Mental Health is a journey. If I’ve written this once I’ve written it a thousand times, but that doesn’t make this any less true. Mental health is a journey for every single person, and while that can sound frightening at first, over time it’s brought more comfort than fear. It’s important to understand that we’re on a journey – one that isn’t linear and can go back and forth over time, one we’re allowed to mess up on. The quicker we understand that, the easier things are when they don’t go our way.

You can pick and choose what helps you. The reason I go out of my way to say something is my experience is for this very reason. When it comes to mental wellness, what might work for me might not work as well for you, and vice versa. We’re all different people who need different things. The best way to add something to your mental health toolkit is to see what works for YOU and no one else. You enjoy meditation? Go for it! Is deep breathing not your thing? That’s fine! The important thing is that you’re putting yourself first.

Just because it works doesn’t mean it has to be permanent. This was a tough thing to learn, but once I did I felt so much more freedom in my wellness. Just because you find something that helps you manage your mental health doesn’t mean you have to do it forever. I journaled for years and got a lot out of it, but in the past few years I didn’t enjoy doing it as much, so I stopped for now. I could very well pick it up again, but I knew that just because something worked well for my mental health now didn’t mean it always would.

You’ll still fail sometimes. Trust me, I don’t enjoy saying this, but it’s important to hear it. Not everything will be effective, and not everything you try will improve your mental wellness. I have a dozen self-help books in my storage bins that back up this fact 100 percent! But the main takeaway from those failures wasn’t disappointment (okay, it was at first, but that changed). The main takeaway was that I discovered another way that wasn’t helping me toward wellness, and which helped me avoid it in the future.

The bigger the toolkit the better. This is my favorite part about building a mental health toolkit – there’s no limit on how many tools you can use to manage your mental wellness. In fact, I encourage you to find as many things as possible to help you cope/manage your mental health! They important part of building this toolkit is to find ways that help your mental wellness and help you live a healthy lifestyle.
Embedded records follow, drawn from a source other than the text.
Lemma forward_fill_closes_gaps_witness :
  cell (stock_prices [[Sample.q 3 1]; [NaN]; [Sample.q 4 1]]) 1 0 =
  cell (stock_prices [[Sample.q 3 1]; [NaN]; [Sample.q 4 1]]) 0 0.
Proof.
  apply (forward_fill_closes_gaps [[Sample.q 3 1]; [NaN]; [Sample.q 4 1]] 0 0);
    simpl; try lia; reflexivity.
Defined.

(** X2.  On two consecutive dates with prices [q] then [p] in the
    forward-filled table, [q] not zero, the return of the second date is
    [p/q - 1] and the premium is that return minus the risk-free rate of the
    date, missing where the rate is; on the first date the return and the
    premium are missing. *)
Theorem stock_return_is_price_ratio (pivot : DataFrame) (risk_free : Series)
        (t i : nat) (p q : Qc) :
  (S t < length pivot)%nat -> (i < ncols pivot)%nat ->
  cell (stock_prices pivot) t i = Some q ->
  cell (stock_prices pivot) (S t) i = Some p ->
  q <> 0 ->
  cell (stock_rets pivot) (S t) i = Some (p / q - 1) /\
  cell (stock_premium pivot risk_free) (S t) i
    = vsub (Some (p / q - 1)) (at_ risk_free (S t)) /\
  cell (stock_rets pivot) 0 i = None /\
  cell (stock_premium pivot risk_free) 0 i = None.
Proof.
  intros Ht Hi Hq Hp Nz.
  assert (N0 : pivot <> []) by now apply (nonempty_of_length _ (S t)).
  assert (P : series_ffill (column (stock_prices pivot) i)
              = column (stock_prices pivot) i).
  { unfold stock_prices. rewrite column_apply_columns; try assumption.
    - apply ffill_from_idempotent.
    - intro s. apply ffill_from_length. }
  assert (R : forall u, (u < length pivot)%nat ->
     cell (stock_rets pivot) u i =
     vsub (vdiv (cell (stock_prices pivot) u i)
                (match u with
                 | O => NaN
                 | S v => cell (stock_prices pivot) v i
                 end)) (Some 1)).
  { intros u Hu. rewrite stock_rets_cell by assumption.
    rewrite pct_change_at by now rewrite column_length, stock_prices_length.
    rewrite P, !column_at. destruct u; [reflexivity|].
    now rewrite column_at. }
  assert (E : cell (stock_rets pivot) (S t) i = Some (p / q - 1)).
  { rewrite R, Hq, Hp by assumption. simpl.
    destruct (Qceqb q 0) eqn:Z; [|reflexivity].
    apply Qceqb_true in Z. contradiction. }
  assert (E0 : cell (stock_rets pivot) 0 i = None).
  { rewrite R by lia. now destruct (cell (stock_prices pivot) 0 i). }
  split; [exact E|]. split; [|split; [exact E0|]].
  - now rewrite stock_premium_cell, E.
  - rewrite stock_premium_cell, E0 by (try assumption; lia). reflexivity.
Qed.
(** C5. Sparse invariant. After any finite sequence of check and uncheck
    operations the entry of an index is [true] when the last operation on
    it was a check, absent when it was an uncheck, and what it was before
    when there was none; so from the empty store [isChecked i] holds
    exactly when the last operation on [i] was a check. The store never
    holds [false]: unchecking deletes the entry on each of the three
    paths, the local toggle, the remote broadcast and the range merge (where
    the key is the one [Number] gives, the numeral itself for an index), and
    no run of the client leaves an entry [false]. *)
Theorem sparse_invariant (NumberKey : string -> string) :
  (forall ls ops i,
     applyOps ls ops !! toString i
     = match lastOp i ops with
       | Some true => Some true
       | Some false => None
       | None => ls !! toString i
       end)
  /\ (forall ops i,
        isChecked (applyOps ∅ ops) i = bool_decide (lastOp i ops = Some true))
  /\ (forall ops, sparse (applyOps ∅ ops))
  /\ (forall st i,
        listState (onChange true i st) = applyOp (listState st) (Check i)
        /\ listState (onChange false i st) = applyOp (listState st) (Uncheck i)
        /\ listState (onChange false i st) !! toString i = None)
  /\ (forall st i,
        listState (onMessage NumberKey ("c," ++ toString i) st)
        = applyOp (listState st) (Check i)
        /\ listState (onMessage NumberKey ("u," ++ toString i) st)
           = applyOp (listState st) (Uncheck i)
        /\ listState (onMessage NumberKey ("u," ++ toString i) st)
           !! toString i = None)
  /\ (forall st i,
        listState (onMessage NumberKey ("get," ++ toString i ++ ":1") st)
        = markChecked (NumberKey (toString i)) (listState st)
        /\ listState (onMessage NumberKey ("get," ++ toString i ++ ":0") st)
           = markUnchecked (NumberKey (toString i)) (listState st)
        /\ listState (onMessage NumberKey ("get," ++ toString i ++ ":0") st)
           !! NumberKey (toString i) = None)
  /\ (forall st i,
        NumberKey (toString i) = toString i ->
        listState (onMessage NumberKey ("get," ++ toString i ++ ":0") st)
        = applyOp (listState st) (Uncheck i)
        /\ isChecked
             (listState (onMessage NumberKey ("get," ++ toString i ++ ":0") st))
             i = false)
  /\ (forall evs, sparse (listState (run NumberKey initial evs))).
Proof.
  split; [apply lookup_applyOps|].
  split.
  { intros ops i. unfold isChecked. rewrite lookup_applyOps, lookup_empty.
    by destruct (lastOp i ops) as [[|]|]. }
  split.
  { intros ops. apply sparse_applyOps. intros k. by rewrite lookup_empty. }
  split.
  { intros st i. rewrite !listState_onChange. simpl.
    split; [done|]. split; [done|]. apply lookup_delete_eq. }
  split.
  { intros st i. rewrite onMessage_broadcast_c, onMessage_broadcast_u. simpl.
    split; [done|]. split; [done|]. apply lookup_delete_eq. }
  split.
  { intros st i.
    rewrite (onMessage_response_one NumberKey i "1") by (by simpl).
    rewrite (onMessage_response_one NumberKey i "0") by (by simpl).
    simpl. split; [done|]. split; [done|]. apply lookup_delete_eq. }
  split.
  { intros st i Hi.
    rewrite (onMessage_response_one NumberKey i "0") by (by simpl).
    simpl. rewrite Hi. split; [done|].
    by rewrite isChecked_markUnchecked, N.eqb_refl. }
  intros evs. apply sparse_run. intros k. simpl. by rewrite lookup_empty.
Qed.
If that’s the most important goal, there’s no limit on what you can add.

3 thoughts on “Five Reminders About Building Your Mental Health Toolkit

  1. Lisa August 5, 2021 / 1:19 pm

    I try to incorporate exercise as it helps me not focus on what’s going on in my mind. I really need to start trying to journal as I feel that would help me out a lot. Just found your blog, and thanks for the post.

    Liked by 1 person

    • Nathan @ MBNB August 12, 2021 / 8:21 pm

      Thanks for reading and for sharing what you do! Wishing you good luck on the exercise and journaling, I hope it helps!